Eines Tages, als Ray sich mittags Zeichnungen der etwa gleichaltrigen Amerikanerin Elizabeth Bayard anschaut, weil er in New York eine Galerie eröffnen möchte und Künstler sucht, deren Werke er dort ausstellen und anbieten kann, schneidet Peggy sich in der Badewanne die Pulsadern auf und verblutet.

Ed Coleman, der seine einzige Tochter vergötterte, ist überzeugt, dass Ray der falsche Mann für sie war und ihren Suizid mit etwas mehr Aufmerksamkeit hätte verhindern können. Um seinem zweiundfünfzigjährigen Schwiegervater davon abzubringen, ihm die Schuld an Peggys Tod zu geben, fliegt Ray nach der Beerdigung zu Coleman, der seit einiger Zeit eine Wohnung in Rom hat und mit der zweimal geschiedenen, vier Jahre jüngeren Französin Inez Schneider zusammen ist. Inez bezahlt nicht nur die Restaurantrechnungen, wenn sie mit Coleman ausgeht, sondern hält außer ihm auch noch den Gigolo Antonio Santini aus. Coleman weiß, dass Inez mit diesen jungen Männern nur zwei- oder dreimal ins Bett geht, sich dann aber nur schwer von ihnen trennen kann.

Es gelingt Ray nicht, Ed Coleman von seinem Wahn abzubringen und ihn zu besänftigen. Auf der Straße zieht Coleman unvermittelt eine Pistole aus der Manteltasche und schießt auf seinen verhassten Schwiegersohn. Weil Ray rückwärts in eine Hecke fällt, glaubt Coleman, er habe ihn getötet und läuft fort. Tatsächlich bekam Ray nur einen Streifschuss am Arm ab.

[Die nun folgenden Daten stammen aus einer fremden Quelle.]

(** The loop of [allow_cross_flow]: [false] at the first perforation that
    flows in the declared direction of the well. *)
Fixpoint all_cross_flow (m : WellModel) (w : nat) (perfs : list nat) : bool :=
  match perfs with
  | [] => true
  | perf :: rest =>
      let dd := perf_drawdown m w perf in
      if Qltb (value dd) 0 && (if wtype (wells m) w is INJECTOR then true else false)
      then false
      else if Qltb 0 (value dd) && (if wtype (wells m) w is PRODUCER then true else false)
      then false
      else all_cross_flow m w rest
  end.

Definition allow_cross_flow (m : WellModel) (w : nat) : bool :=
  if default false (allow_cf (wells m) !! w) then true
  else all_cross_flow m w (perforations (wells m) w).

(** A perforation flows in the declared direction of the well: into the
    reservoir for an injector, out of it for a producer. *)
Definition flows_as_declared (m : WellModel) (w perf : nat) : Prop :=
  match wtype (wells m) w with
  | INJECTOR => value (perf_drawdown m w perf) < 0
  | PRODUCER => 0 < value (perf_drawdown m w perf)
  end.

(** [for (c = 0; c < numComp; ++c) cq_s[c] = f(c)]. *)
Definition fill (numComp : nat) (f : nat -> EvalWell) (cq_s : list EvalWell)
  : list EvalWell :=
  fold_left (fun acc c => <[c := f c]> acc) (seq 0 numComp) cq_s.

(** The branch "producing perforations" of [computeWellFlux]. *)
Definition producing_rates (m : WellModel) (Tw : Q) (iq : IntQuants)
           (mob : list EvalWell) (dd : EvalWell) (cq_s : list EvalWell)
  : list EvalWell :=
  let b := fun c =>
    if has_solvent_ m && (c =? solventSaturationIdx (ix m))%nat
    then solventInverseFormationVolumeFactor iq else Eval.get (invB iq) c in
  let cq1 := fill (numComponents m)
               (fun c => Eval.mul (b c) (Eval.scale (- Tw) (Eval.mul (Eval.get mob c) dd)))
               cq_s in
  if active m (Oil (ix m)) && active m (Gas (ix m)) then
    let oilpos := ppos m (Oil (ix m)) in
    let gaspos := ppos m (Gas (ix m)) in
    let cq_sOil := Eval.get cq1 oilpos in
    let cq_sGas := Eval.get cq1 gaspos in
    let cq2 := <[gaspos := Eval.add (Eval.get cq1 gaspos) (Eval.mul (Rs iq) cq_sOil)]> cq1 in
    <[oilpos := Eval.add (Eval.get cq2 oilpos) (Eval.mul (Rv iq) cq_sGas)]> cq2
  else cq1.

(** The branch "injecting perforations" of [computeWellFlux]; it throws
    when [1 - rv * rs] is zero. *)
Definition injecting_rates (m : WellModel) (w : nat) (Tw : Q) (iq : IntQuants)
           (mob : list EvalWell) (dd : EvalWell) (cq_s : list EvalWell)
  : Result (list EvalWell) :=
  let numComp := numComponents m in
  let cmix_s := fun c => wellSurfaceVolumeFraction m w c in
  let b := fun c =>
    if has_solvent_ m && (c =? solventSaturationIdx (ix m))%nat
    then solventInverseFormationVolumeFactor iq else Eval.get (invB iq) c in
  let total_mob_dense :=
    fold_left (fun acc c => Eval.add acc (Eval.get mob c))
              (seq 1 (numComp - 1)) (Eval.get mob 0) in
  let cqt_i := Eval.scale (- Tw) (Eval.mul total_mob_dense dd) in
  let vr0 := Eval.const 0 in
  let vr1 :=
    if active m (Water (ix m))
    then let watpos := ppos m (Water (ix m)) in
         Eval.add vr0 (Eval.div (cmix_s watpos) (b watpos))
    else vr0 in
  let vr2 :=
    if has_solvent_ m
    then Eval.add vr1 (Eval.div (cmix_s (solventSaturationIdx (ix m)))
                                (b (solventSaturationIdx (ix m))))
    else vr1 in
  let finish := fun volumeRatio =>
    let cqt_is := Eval.div cqt_i volumeRatio in
    Ok (fill numComp (fun c => Eval.mul (cmix_s c) cqt_is) cq_s) in
  if active m (Oil (ix m)) && active m (Gas (ix m)) then
    let oilpos := ppos m (Oil (ix m)) in
    let gaspos := ppos m (Gas (ix m)) in
    let d := Eval.sub (Eval.const 1) (Eval.mul (Rv iq) (Rs iq)) in
    if Qeq_bool (value d) 0 then Throw NumericalProblem
    else
      let tmp_oil := Eval.div (Eval.sub (cmix_s oilpos) (Eval.mul (Rv iq) (cmix_s gaspos))) d in
      let vr3 := Eval.add vr2 (Eval.div tmp_oil (b oilpos)) in
      let tmp_gas := Eval.div (Eval.sub (cmix_s gaspos) (Eval.mul (Rs iq) (cmix_s oilpos))) d in
      finish (Eval.add vr3 (Eval.div tmp_gas (b gaspos)))
  else
    let vr3 :=
      if active m (Oil (ix m))
      then Eval.add vr2 (Eval.div (cmix_s (ppos m (Oil (ix m)))) (b (ppos m (Oil (ix m)))))
      else vr2 in
    let vr4 :=
      if active m (Gas (ix m))
      then Eval.add vr3 (Eval.div (cmix_s (ppos m (Gas (ix m)))) (b (ppos m (Gas (ix m)))))
      else vr3 in
    finish vr4.

(** [computeWellFlux]; [cq_s] is the in/out argument, untouched by the two
    early returns. *)
Definition computeWellFlux (m : WellModel) (w : nat) (Tw : Q) (iq : IntQuants)
           (mob : list EvalWell) (bhp : EvalWell) (cdp : Q) (allow_cf : bool)
           (cq_s : list EvalWell) : Result (list EvalWell) :=
  let dd := drawdown (pressure_oil iq) bhp cdp in
  if Qltb 0 (value dd) then
    if negb allow_cf && (if wtype (wells m) w is INJECTOR then true else false)
    then Ok cq_s
    else Ok (producing_rates m Tw iq mob dd cq_s)
  else
    if negb allow_cf && (if wtype (wells m) w is PRODUCER then true else false)
    then Ok cq_s
    else injecting_rates m w Tw iq mob dd cq_s.

(** The flux of one perforation as [assembleWellEq] obtains it:
    [cq_s(numComp, 0.0)], then [computeWellFlux] with
    [allow_cf = allow_cross_flow(w)]. *)
Definition perforation_flux (m : WellModel) (w perf : nat) : Result (list EvalWell) :=
  let allow_cf := allow_cross_flow m w in
  let iq := cachedIntensiveQuantities m (cell_of (wells m) perf) in
  computeWellFlux m w (vget (WI (wells m)) perf) iq (getMobility m w perf)
                  (getBhp m w) (vget (well_perforation_pressure_diffs_ m) perf)
                  allow_cf (repeat (Eval.const 0) (numComponents m)).

End WellFlux.

(* --------------------------------------------------------------------- *)
(** ** StandardWellsDense: well state and well controls                   *)
(* --------------------------------------------------------------------- *)

Module WellModel.

(** [std::vector<double> g = {1, 1, 0.01}]. *)
Definition g : list Q := [1; 1; 1 # 100].

(** The members of the well model read by the functions below, and what
    they call outside the file: the VFP tables ([bhp], [thp],
    [getDatumDepth]), [wellhelpers::computeHydrostaticCorrection],
    [wellhelpers::constraintBroken], [wsolvent] (which reads the schedule)
    and the well collection of the group control.  [applyVREPGroupControl]
    goes through the well collection and may reset the current control of
    an injector that is under group control; [updateWellTargets] rewrites
    targets in the control sets. *)
Record Model (Coll : Type) : Type := mkModel {
  ix : Indices;
  wells_present : bool;                (* wells_ is not a null pointer *)
  wells_active_ : bool;
  active_ : list bool;
  phase_pos : list nat;
  has_solvent_ : bool;
  dWellFractionMax : Q;
  dbhpMaxRel : Q;
  well_perforation_densities_ : list Q;
  gravity_ : Q;
  vfp_inj_bhp : Z -> Q -> Q -> Q -> Q -> Q;
  vfp_prod_bhp : Z -> Q -> Q -> Q -> Q -> Q -> Q;
  vfp_inj_thp : Z -> Q -> Q -> Q -> Q -> Q;
  vfp_prod_thp : Z -> Q -> Q -> Q -> Q -> Q -> Q;
  vfp_inj_datum : Z -> Q;
  vfp_prod_datum : Z -> Q;
  computeHydrostaticCorrection : Wells -> nat -> Q -> Q -> Q -> Q;
  wsolvent : nat -> Q;
  constraintBroken : list Q -> list Q -> list Q -> nat -> nat -> WellType ->
                     WellControls -> Z -> bool;
  groupControlActive : Coll -> bool;
  groupControlIndex : Coll -> nat -> Z;
  setIndividualControl : nat -> bool -> Coll -> Coll;
  applyVREPGroupControl : WellState -> Wells -> Coll -> WellState * Wells * Coll;
  updateWellTargets : list Q -> Coll -> Wells -> Coll * Wells
}.
Arguments ix {Coll} _.
Arguments wells_present {Coll} _.
Arguments wells_active_ {Coll} _.
Arguments active_ {Coll} _.
Arguments phase_pos {Coll} _.
Arguments has_solvent_ {Coll} _.
Arguments dWellFractionMax {Coll} _.
Arguments dbhpMaxRel {Coll} _.
Arguments well_perforation_densities_ {Coll} _.
Arguments gravity_ {Coll} _.
Arguments vfp_inj_bhp {Coll} _.
Arguments vfp_prod_bhp {Coll} _.
Arguments vfp_inj_thp {Coll} _.
Arguments vfp_prod_thp {Coll} _.
Arguments vfp_inj_datum {Coll} _.
Arguments vfp_prod_datum {Coll} _.
Arguments computeHydrostaticCorrection {Coll} _.
Arguments wsolvent {Coll} _.
Arguments constraintBroken {Coll} _.
Arguments groupControlActive {Coll} _.
Arguments groupControlIndex {Coll} _.
Arguments setIndividualControl {Coll} _.
Arguments applyVREPGroupControl {Coll} _.
Arguments updateWellTargets {Coll} _.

Weil er weiß, dass Coleman, Inez und Antonio am nächsten Tag nach Venedig wollten, fliegt er ebenfalls dorthin, statt, wie geplant, über Paris nach New York zurückzukehren. In Venedig quartiert er sich in der Pension „Seguso“ ein. Inez rät ihm bei einem heimlichen Treffen, Venedig sofort wieder zu verlassen und Coleman aus dem Weg zu gehen, denn es werde Ray nicht gelingen, diesen von seiner Unschuld zu überzeugen. Ray will jedoch unbedingt noch einmal mit seinem Schwiegervater reden und ruft ihn im Hotel „Bauer-Grünwald“ an. Coleman ist nicht bereit, sich allein mit ihm zu treffen, sagt ihm aber, wo er mit Inez und Antonio beim Abendessen sein wird. Colemans Freunde Laura und Francis Smith-Peters – Amerikaner, die in Florenz leben und gerade ein paar Wochen in Venedig verbringen – sitzen mit am Tisch. Erst als alle bis auf Coleman und dessen Schwiegersohn aufgebrochen sind, kann Ray ansprechen, was ihn bedrückt. Coleman geht nicht darauf ein, sondern drängt zum Aufbruch und nimmt Ray in seinem von einem Venezianer namens Corrado Mancini geliehenen Motorboot „Marianna II“ mit. In der Lagune greift Coleman seinen Schwiegersohn plötzlich an und wirft ihn über Bord.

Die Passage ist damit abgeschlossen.